DW became, over a period of 14 years, a source of constant speculation. /If/ or /when/ it comes back, it'll be spectacular, they said, because it could do anything - it could be anyone, at any time, having exciting adventures. Of course the extension of this was that in our own heads everyone's private vision of /their/ Doctor Who became definitive. At any rate, this notion of infinite possibilities had a certain appeal and a whole generation has grown up with 'the possible Doctor' as their Doctor.[...]

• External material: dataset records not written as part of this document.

(* ===== verification/MacLearningSpec.v ===== *)
(** The MAC learning table refines a list of addresses in the order of their last use. *)
From stdpp Require Import gmap.
From S2P Require Import Prelude Containers MacLearning MacLearningInv MacLearningOps.

Module MacLearningSpec.
Import MacLearning MacLearningInv MacLearningOps.

Section spec.
Context {T Q : Type} {HT : HashTable T} {HTok : HashTableOk T}.
Context {PQ : PriorityQueue Q} {PQok : PriorityQueueOk Q}.
Context (hash_mac : Z -> Z -> Z -> Z) (hash_pointer : Z -> Z -> Z).

Abbreviation ml_t := (mac_learning T Q).
Abbreviation inv := (inv hash_mac hash_pointer).
Implicit Types (ml : ml_t) (e p : nat).

(** ** Marking entries as used *)

(** [e] has been moved to the back of the list [l]. *)
Record used ml ml' (l : list nat) e (r : learned) : Prop := {
  u_config : config ml ml';
  u_inv : inv ml';
  u_lrus : lrus ml' = push_back e l;
  u_record_e : record ml' e = r;
  u_record x : x <> e -> record ml' x = record ml x;
  u_ordered : ordered ml -> ordered ml';
  u_need : need_revalidate ml' = need_revalidate ml;
}.

Lemma push_back_remove_elem e l x : e ∈ l -> x ∈ push_back e (list_remove e l) <-> x ∈ l.
Proof.
  intros He. rewrite elem_of_push_back, elem_of_list_remove. split; [intros [-> | [_ ?]]; done |].
  destruct (decide (x = e)); tauto.
Qed.

Lemma filter_push_back (P : nat -> Prop) `{forall x, Decision (P x)} e (l : list nat) :
  filter P (push_back e (list_remove e l))
  = if decide (P e) then push_back e (list_remove e (filter P l)) else filter P l.
Proof.
  unfold push_back. rewrite filter_app, filter_list_remove. case_decide as HP.
  - by rewrite filter_cons_True.
  - rewrite filter_cons_False, app_nil_r by done. apply list_remove_absent. rewrite list_elem_of_filter. tauto.
Qed.

Lemma mark_used_fields ml now e :
  let ml' := mark_used ml now e in
  config ml ml' /\ table ml' = table ml /\ ports_by_ptr ml' = ports_by_ptr ml /\
  ports_by_usage ml' = ports_by_usage ml /\ lrus ml' = push_back e (lrus ml) /\
  entries ml' = alter (λ en, en <| expires := now + idle_time ml |>) e (entries ml) /\
  mlports ml' = match owner ml e with
                | Some p => alter (λ mp, mp <| port_lrus ::= λ l, push_back e (list_remove e l) |>) p (mlports ml)
                | None => mlports ml
                end /\
  need_revalidate ml' = need_revalidate ml.
Proof.
  unfold mark_used. cbv zeta. unfold owner, entry. rsimpl. rewrite lookup_total_alt.
  destruct (entries ml !! e) as [en |]; [cbn [mbind option_bind from_option id] | done]. by destruct (mlport en).
Qed.

Lemma mark_used_owner ml now e x : owner (mark_used ml now e) x = owner ml x.
Proof.
  unfold owner. destruct (mark_used_fields ml now e) as (_ & _ & _ & _ & _ & -> & _).
  rewrite lookup_alter. case_decide; [subst x | done]. by destruct (entries ml !! e).
Qed.

Lemma mark_used_get_port ml now e x : mac_entry_get_port (mark_used ml now e) x = mac_entry_get_port ml x.
Proof.
  rewrite !get_port_owner, mark_used_owner. destruct (owner ml x) as [p |]; [| done].
  destruct (mark_used_fields ml now e) as (_ & _ & _ & _ & _ & _ & -> & _).
  destruct (owner ml e) as [q |]; [| done]. rewrite !lookup_total_alt, lookup_alter. case_decide; [subst p | done].
  by destruct (mlports ml !! q).
Qed.

Lemma mark_used_record ml now e :
  (is_Some (entries ml !! e) -> record (mark_used ml now e) e = record ml e <| l_expires := now + idle_time ml |>) /\
  forall x, x <> e -> record (mark_used ml now e) x = record ml x.
Proof.
  unfold record, entry. destruct (mark_used_fields ml now e) as (_ & _ & _ & _ & _ & -> & _). split.
  - intros [en He]. rewrite mark_used_get_port, !lookup_total_alt, lookup_alter_eq, He. done.
  - intros x Hx. by rewrite mark_used_get_port, !lookup_total_alt, lookup_alter_ne.
Qed.

(** An entry in the table is moved to the back. *)
Lemma touch_spec ml now e :
  inv ml -> e ∈ lrus ml ->
  used ml (mark_used (ml <| lrus ::= list_remove e |>) now e) (list_remove e (lrus ml)) e
    (record ml e <| l_expires := now + idle_time ml |>).
Proof.
  intros I He. set (ml0 := ml <| lrus ::= list_remove e |>). pose proof I as [I1 I2 I3 I4 I5].
  destruct (mark_used_fields ml0 now e) as ([] & Et & Ep & Eu & El & Ee & Em & En).
  set (ml' := mark_used ml0 now e) in *.
  assert (forall x, owner ml' x = owner ml x) as Ho by (intros x; apply (mark_used_owner ml0)).
  assert (is_Some (entries ml !! e)) as Hs by (by apply (in_lrus hash_mac hash_pointer)).
  assert (lrus ml' = push_back e (list_remove e (lrus ml))) as El' by done.
  constructor; [done | | done | | | | done].
  - constructor; [| | | by rewrite c_max0 | by rewrite c_idle0].
    + rewrite c_secret0, Et, El', Ee. rewrite fmap_alter_same by done. destruct I1 as [J1 J2 J3 J4]. constructor; [done | done | |].
      * apply nodup_push_back; [by apply nodup_list_remove |]. rewrite elem_of_list_remove. tauto.
      * intros x. by rewrite push_back_remove_elem.
    + apply (ports_ok_ext _ _ _ _ _ (owner ml)); [| done]. rewrite c_secret0, Ep, Eu, Em.
      change (owner ml0 e) with (owner ml e). destruct (owner ml e) as [p |] eqn:Eo; [| done].
      destruct (p_own _ _ _ _ _ _ I2 e p Eo) as [mp Hp]. destruct (p_port _ _ _ _ _ _ I2 p mp Hp) as (_ & Hl & Hnd).
      pose proof (proj2 (p_elem _ _ _ _ _ _ I2 p mp e Hp) Eo) as Hin.
      change (mlports ml0) with (mlports ml). rewrite (alter_as_insert _ _ _ _ Hp).
      eapply (ports_ok_update _ _ _ _ _ (owner ml) _ p mp (push_back e (list_remove e (port_lrus mp)))); try done.
      * apply push_back_not_nil.
      * apply nodup_push_back; [by apply nodup_list_remove |]. rewrite elem_of_list_remove. tauto.
      * intros x. rewrite push_back_remove_elem by done. by apply (p_elem _ _ _ _ _ _ I2).
      * rewrite insert_id; [apply I2 |]. rewrite lookup_fmap, Hp. cbn. f_equal. unfold push_back.
        rewrite length_app, Nat2Z.inj_add, length_list_remove by done. cbn [length]. lia.
    + rewrite Ee. apply Z.le_trans with (Z.of_nat (size (entries ml))); [| done].
      rewrite <- !size_dom, dom_alter_L. done.
  - unfold ml'. by rewrite (proj1 (mark_used_record ml0 now e)).
  - intros x Hx. unfold ml'. by rewrite (proj2 (mark_used_record ml0 now e)).
  - intros Hord p mp. rewrite El', filter_push_back.
    rewrite (list_filter_iff (λ x, owner ml' x = Some p) (λ x, owner ml x = Some p)) by (intros x; by rewrite Ho).
    rewrite Em. change (mlports ml0) with (mlports ml). change (owner ml0 e) with (owner ml e).
    case_decide as Eo; rewrite Ho in Eo.
    + rewrite Eo, lookup_alter_eq. destruct (mlports ml !! p) as [mp0 |] eqn:Hp; [| done]. intros [= <-]. rsimpl.
      by rewrite (Hord p mp0 Hp).
    + destruct (owner ml e) as [q |] eqn:Eq; [rewrite lookup_alter_ne by congruence |]; intros Hp; by apply Hord.
Qed.

Lemma entries_ok_insert sec (t : T) keys l e k :
  entries_ok hash_mac sec t keys l -> keys !! e = None -> (forall x, keys !! x <> Some k) ->
  Z.of_nat (size keys) < 1000000 ->
  entries_ok hash_mac sec (hmap_insert e (hash_mac k.1 k.2 sec) t) (<[e := k]> keys) (push_back e l).
Proof.
  intros [J1 J2 J3 J4] Hn Hk Hsz. constructor.
  - rewrite fmap_insert. apply hmap_insert_holds; [done | by rewrite lookup_fmap, Hn |].
    rewrite map_size_fmap. unfold in_u. lia.
  - intros e1 e2 k' [[<- E1] | [_ H1]]%lookup_insert_Some [[<- E2] | [_ H2]]%lookup_insert_Some.
    + done.
    + destruct (Hk e2). by rewrite E1.
    + destruct (Hk e1). by rewrite E2.
    + by apply (J2 e1 e2 k').
  - apply nodup_push_back; [done |]. rewrite J4, Hn. by intros [].
  - intros x. rewrite elem_of_push_back, J4. destruct (decide (x = e)) as [-> | Hx].
    + rewrite lookup_insert_eq. naive_solver.
    + rewrite lookup_insert_ne by done. naive_solver.
Qed.

(** A new entry is added at the back. *)
Lemma new_entry_spec ml now mac0 vlan0 :
  inv ml -> (forall e, e ∈ lrus ml -> l_key (record ml e) <> (mac0, vlan0)) ->
  Z.of_nat (size (entries ml)) < 1000000 ->
  let e := fresh (dom (entries ml)) in
  let ml0 := ml <| table ::= hmap_insert e (hash_mac mac0 vlan0 (secret ml)) |>
                <| entries ::= <[e := mk_entry 0 TIME_MIN mac0 vlan0 None]> |>
                <| total_learned ::= λ x, u64 (x + 1) |> in
  e ∉ lrus ml /\
  used ml (mark_used ml0 now e) (lrus ml) e (mk_learned mac0 vlan0 0 (now + idle_time ml) TIME_MIN).
Proof.
  intros I Hk Hsz e ml0. pose proof I as [I1 I2 I3 I4 I5].
  assert (entries ml !! e = None) as Hn by (apply not_elem_of_dom, is_fresh).
  assert (e ∉ lrus ml) as Hel by (rewrite (in_lrus hash_mac hash_pointer), Hn by done; by intros []).
  destruct (mark_used_fields ml0 now e) as ([] & Et & Ep & Eu & El & Ee & Em & En).
  assert (owner ml0 e = None) as Ho0 by (unfold owner, ml0; rsimpl; by rewrite lookup_insert_eq).
  assert (forall x, owner (mark_used ml0 now e) x = owner ml x) as Ho.
  { intros x. rewrite mark_used_owner. destruct (decide (x = e)) as [-> | Hx]; [by rewrite Ho0; unfold owner; rewrite Hn |].
    unfold owner, ml0. rsimpl. by rewrite lookup_insert_ne. }
  rewrite Ho0 in Em. split; [done |]. set (ml' := mark_used ml0 now e) in *.
  assert (forall x, x <> e -> record ml' x = record ml x) as Hr.
  { intros x Hx. apply record_eq.
    - apply strip_entry. rewrite Ee. unfold ml0. rsimpl. by rewrite !lookup_fmap, lookup_alter_ne, lookup_insert_ne.
    - rewrite !get_port_owner, Ho, Em. done. }
  constructor; [done | | done | | done | | done].
  - constructor; [| | | by rewrite c_max0 | by rewrite c_idle0].
    + rewrite c_secret0, Et, El, Ee. rewrite fmap_alter_same by done. unfold ml0. rsimpl. rewrite fmap_insert.
      cbn [key mac vlan].
      assert (forall x, key <$> entries ml !! x <> Some (mac0, vlan0)) as Hkey.
      { intros x E. destruct (entries ml !! x) as [en |] eqn:Ex; [| done]. injection E as E1 E2.
        apply (Hk x); [apply (in_lrus hash_mac hash_pointer); by rewrite ?Ex |].
        rewrite (record_key ml x en Ex). unfold key. congruence. }
      apply (entries_ok_insert _ _ _ _ e (mac0, vlan0)); [done | by rewrite lookup_fmap, Hn | | rewrite map_size_fmap; lia].
      intros x. by rewrite lookup_fmap.
    + rewrite c_secret0, Ep, Eu, Em. by apply (ports_ok_ext _ _ _ _ _ (owner ml)).
    + rewrite Ee, <- size_dom, dom_alter_L, size_dom. unfold ml0. rsimpl. rewrite map_size_insert_None by done. lia.
  - unfold ml'. rewrite (proj1 (mark_used_record ml0 now e)) by (unfold ml0; rsimpl; by rewrite lookup_insert_eq).
    unfold record, entry. rewrite get_port_owner, Ho0. unfold ml0. rsimpl. by rewrite lookup_total_insert_eq.
  - intros Hord p mp Hp. rewrite Em in Hp. rewrite (Hord p mp Hp), El. unfold push_back. rewrite filter_app.
    rewrite (list_filter_iff (λ x, owner ml' x = Some p) (λ x, owner ml x = Some p)) by (intros x; by rewrite Ho).
    rewrite (filter_cons_False _ e []) by (rewrite Ho; unfold owner; by rewrite Hn). by rewrite app_nil_r.
Qed.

...until 2003/4. On 26 September 2003 Russell T. Davies became the new face of DW until the main casting happened. The infinite possibilities that had hitherto been around had suddenly narrowed, and now that we know the identities of all of the writers they have narrowed even further. It's an actual series again and as such a generation of fans is slowly realising that this 'wow, we could do anything' ethos is being replaced by 'we are going to do this'. They're going to be stuck with 'This is the Doctor and companion and these are their stories.' And some of them are objecting.
By overshadowing all these competing Doctor Whos with a single canonical program, the BBC has enacted an enclosure of sorts. And because of that, the fans' options are being reduced.
Except that they really aren't. Fans who dislike the new series can stick with the old stuff, can produce their own unauthorized adventures, can simply move on to better things. One lucky fan, name of Davies, is even getting to run the program. ("Putting a fan in charge of producing a TV show is a really bad idea," says McKee, "unless it's Russell T. Davies. He is one of Britain's best scriptwriters and producers, and he's going to do a fantastic job.")
Nobody's choices are being constrained. All that's changed is the "official" Who narrative—and as Jenkins taught us, disgruntled fans have never allowed such petty barriers to stand in their way.